The Stream Blog

Thoughts on Layer’s API Shutdown

Over the past days, we've had customers inform us that Layer is shutting down. These disgruntled Layer customers are coming over to Stream. The surprising announcement of the shutdown of their API on October 30th and comes after we did a comprehensive post about chat pricing.

However, as a developer, it annoys me to see a company get bought up and then have their product shut down in such a short amount of time. All those customers placed their trust in a product, a team, and a vision. Shutting it down, especially so soon after acquiring it, seems and feels like a betrayal to those customers. I personally feel that by acquiring a company and customer base, you have an ethical obligation to do everything you can to continue to service those customers, or at least provide a nice exit strategy for them.

For context, here’s the full email from Layer:

We are Sunsetting the Layer Platform

We will be sunsetting the Layer Platform and API on October 30th, 2019.

The platform, features, and functionality of our service will continue with no change from what it is today until that date, including access to export your data.

After October 30th, 2019, the Layer Platform and all services associated with Layer will be shut down in their entirety.

Our priorities are to maintain system uptime and ensure you are able to move off the platform as seamlessly as possible. No features or updates to our SDKs will be published and bugs not related to service uptime or core functionality may not be resolved.

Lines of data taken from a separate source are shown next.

(* ===== verification/ServerSpec.v ===== *)
(** Sessions: what each call of the server does to them, and the invariants of
    every reachable server. *)

From S2P Require Import Prelude Float IndexMap Protocol Model Transform Runtime Media Codec.
From S2P Require Import Recording WebRtc Transport Server ServerRuntime ServerVideo.
From stdpp Require Import relations.

Local Open Scope Z_scope.

(** One call on the server handle or round of its loops. *)
Inductive server_op :=
  | SDiscovered (d : Uuid) (device_name : string)
  | STransport (d : Uuid)
  | SHello (h : ClientHello)
  | SAuthenticate (d : Uuid)
  | SRegister (session_id d : Uuid) (req : RegisterRequest)
  | SSceneSynced (d : Uuid)
  | SActivate (d : Uuid)
  | SClose (d : Uuid) (now : Z)
  | SLoadScene (s : Scene)
  | SSetActive (s : SceneId)
  | SSetMode (m : Mode) (now : Z)
  | SReset (s : option SceneId)
  | SCommitScene (s : option SceneId)
  | SCommitObject (s : option SceneId) (o : ObjectId)
  | SCreate (id : MappingId) (req : MappingRequest) (now : Z)
  | SUpdate (id : MappingId) (req : MappingRequest) (now : Z)
  | SRemove (id : MappingId) (now : Z)
  | SLock (id : MappingId) (b : bool) (now : Z)
  | SIngest (d : Uuid) (us : list AttributeUpdate) (t : Z)
  | SDatagram (dg : MotionDatagram)
  | SStartRecording (id : Uuid) (file : string) (now : Z)
  | SStopRecording (now : Z)
  | STick (now : Z)
  | SPublish
  | SDescriptor (d : VideoStreamDescriptor)
  | SPushSignal (m : SignalMessage)
  | SDrain (d : Uuid)
  | SOffer (d : Uuid) (stream_id track_id : string)
  | SSignal (d : Uuid) (p : SignalPayload).

Section spec.
Context {M : Type → Type} `{!IndexMap Uuid M} {fmt : UuidFormat} {crate : WebRtcCrate}
  {fs : FileSystem} {bm : Bincode RecordingManifest} {bk : Bincode (list RecordingMarker)}
  {bf : Bincode RecordedFrame} {texts : ErrorText}.
Implicit Types s : ServerState M.

Definition exec_server (op : server_op) s : ServerState M :=
  match op with
  | SDiscovered d n => exec (discovered d n) s
  | STransport d => exec (transport_connected d) s
  | SHello h => exec (hello_exchanged h) s
  | SAuthenticate d => exec (authenticate d) s
  | SRegister id d req => exec (register id d req) s
  | SSceneSynced d => exec (scene_synced d) s
  | SActivate d => exec (activate d) s
  | SClose d now => exec (close_session d now) s
  | SLoadScene sc => exec (ServerRuntime.load_scene sc) s
  | SSetActive sc => exec (ServerRuntime.set_active_scene sc) s
  | SSetMode m now => exec (ServerRuntime.set_mode m now) s
  | SReset sc => exec (ServerRuntime.reset_scene_to_baseline sc) s
  | SCommitScene sc => exec (ServerRuntime.commit_scene_baseline sc) s
  | SCommitObject sc o => exec (ServerRuntime.commit_object_baseline sc o) s
  | SCreate id req now => exec (ServerRuntime.create_mapping id req now) s
  | SUpdate id req now => exec (ServerRuntime.update_mapping id req now) s
  | SRemove id now => exec (ServerRuntime.remove_mapping id now) s
  | SLock id b now => exec (ServerRuntime.set_mapping_lock id b now) s
  | SIngest d us t => exec (ingest_motion_samples d us t) s
  | SDatagram dg => exec (ingest_motion_datagram dg) s
  | SStartRecording id file now => exec (start_recording id file now) s
  | SStopRecording now => exec (stop_recording now) s
  | STick now => exec (tick_round now) s
  | SPublish => exec publish_round s
  | SDescriptor d => exec (set_master_video_descriptor d) s
  | SPushSignal m => exec (push_signaling_message m) s
  | SDrain d => exec (drain_signaling_messages d) s
  | SOffer d a b => exec (create_video_offer d a b) s
  | SSignal d p => exec (handle_video_signal d p) s
  end.

(** ** The calls that move sessions *)

(** The session a call is about. *)
Definition session_op (op : server_op) : option Uuid :=
  match op with
  | SDiscovered d _ | STransport d | SAuthenticate d | SRegister _ d _ | SSceneSynced d
  | SActivate d | SClose d _ => Some d
  | SHello h => Some h.(ch_device_id)
  | _ => None
  end.

Lemma keeps_on_writer {C} (g : ServerState M → C) v f :
  (∀ r s, g (set_recording r s) = g s) → keeps g v (on_writer f).
Proof. intros Hg. apply keeps_modify. intros. apply Hg. Qed.

Lemma other_op_sessions op s : session_op op = None → sessions (exec_server op s) = sessions s.
Proof.
  intros Hop.
  assert (∀ {A} (m : prog (ServerState M) ServerError A),
    (∀ v, keeps sessions v m) → sessions (exec m s) = sessions s) as Hk.
  { intros A m Hm. by apply (Hm (sessions s)). }
  destruct op; try discriminate Hop; cbn [exec_server]; apply Hk; intros v;
    unfold ServerRuntime.load_scene, ServerRuntime.set_active_scene, ServerRuntime.set_mode,
      ServerRuntime.reset_scene_to_baseline, ServerRuntime.commit_scene_baseline,
      ServerRuntime.commit_object_baseline, ServerRuntime.create_mapping,
      ServerRuntime.update_mapping, ServerRuntime.remove_mapping, ServerRuntime.set_mapping_lock,
      ingest_motion_datagram, ingest_motion_samples, start_recording, stop_recording, tick_round,
      publish_round, set_master_video_descriptor, push_signaling_message, drain_signaling_messages,
      create_video_offer, handle_video_signal, ensure_video_peer, video_peer, ensure_track,
      on_runtime, on_writer, on_peer; keeps_walk.
Qed.

Lemma change_session_state_outcome d next s :
  change_session_state d next s =
    match s.(sessions) !! d with
    | None => (s, Err (ESessionNotFound d))
    | Some x =>
        if can_transition_to x.(s_state) next
        then (set_sessions (<[d := set_s_state next x]> s.(sessions)) s, Ok ())
        else (s, Err (EProtocol (InvalidTransition x.(s_state) next)))
    end.
Proof.
  unfold change_session_state. unfold_prog. destruct (sessions s !! d) as [x|]; simpl; [|done].
  by destruct (can_transition_to _ _).
Qed.
End spec.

There will be no part of Layer online past this date and no option to continue leveraging the Layer backend services. Similarly, there is no way to take the Layer backend service and self-host it or for us to provide it to you.

Why are we sunsetting the Layer Platform?

1) We do not have a team in place to properly diagnose and resolve the volume of bugs and issues that are arising from our customer base.

2) We do not have a team in place to keep our SDKs up to date, the reality is that critical bugs and failures that we can not resolve are inevitable, sooner or later.

3) While the security built into the Layer platform and organization very much persists, we do not have the team in place to adequately assist you in completing vendor audits or providing verifications as needed.

4) Our key hire running all server operations and infrastructure passed away suddenly and unexpectedly very recently. While we have plans to get additional help there for the remainder of the Layer service, we do not have a sustainable path to ensure system uptime and reliability long term.

5) Barring all of the above, Layer infrastructure costs are both very high and very fixed. We are currently operating the Layer platform at an unsustainable loss.

Closing things Out

On the business side, we definitely messed up and have learned a lot in the process. I know this likely puts you in an extremely tough position and I apologize that I did not have better news to share with you.

I also recognize the timeline is very tight, but it is that way for our mutual safety. What I would not want to happen is that I say we can continue to support you for 6 months and then 4 months from now, we have a critical outage that we can just not resolve with our team. That would put us both in a much, much worse position.

If I can assist in recommending a competitive service, please let me know the use-cases that are most relevant for you.

Thank you,

Shaun VanWeelden
Head of Layer

Migrating from one chat provider to another is rather cumbersome and expensive. Stream is trying to make it as easy and affordable as possible and offers a fully automated import of Layer data. Have a look at this Github Repo that explains how to do your export and Layer migration. So, in theory, you can migrate in a couple of days. Three months feels like an awfully short time though. The dev teams might be busy with other projects, and perhaps they aren’t even actively working on some of these apps.

When Parse shutdown there was at least a clear migration path to competing services. They also provided an open-source solution. It makes sense that Layer doesn’t do that since their core product seems to have a lot of performance, cost and stability issues. Still, a prescribed path for migrating to other services would be ideal.

From the outside you wonder if the shutdown of Layer is caused by chasing hypergrowth. Layer raised $29.5 million and initially started out selling their product to developers and product owners. Once they found out that they couldn’t create the hyper-growth that VCs look for, they pivoted towards a more customer support/marketing vertical. Perhaps many of the technical debt and cost issues with their infrastructure could have been avoided with a slightly less aggressive growth strategy.

This shutdown reminded me a bit of the Parse story, or the Keen and Travis acquisition where most/all of the dev team were replaced.

Here’s a pledge from Stream, as long as I can do something about it we will not:

  1. Raise overly large funding rounds which put the sustainability of the company at risk if crazy growth targets are not hit
  2. Sell to companies that will shut down the product or strip down the development team

Now, I don’t want to be overly harsh with these companies. Sometimes you just don’t have any good options on the table. Especially in this case with one of Layer's team members tragically passing away. There are always events that you can't anticipate. With that caveat in mind, my co-founder Tommaso and I will do our utmost to focus on sustainable growth and ensure that the APIs continue to be available.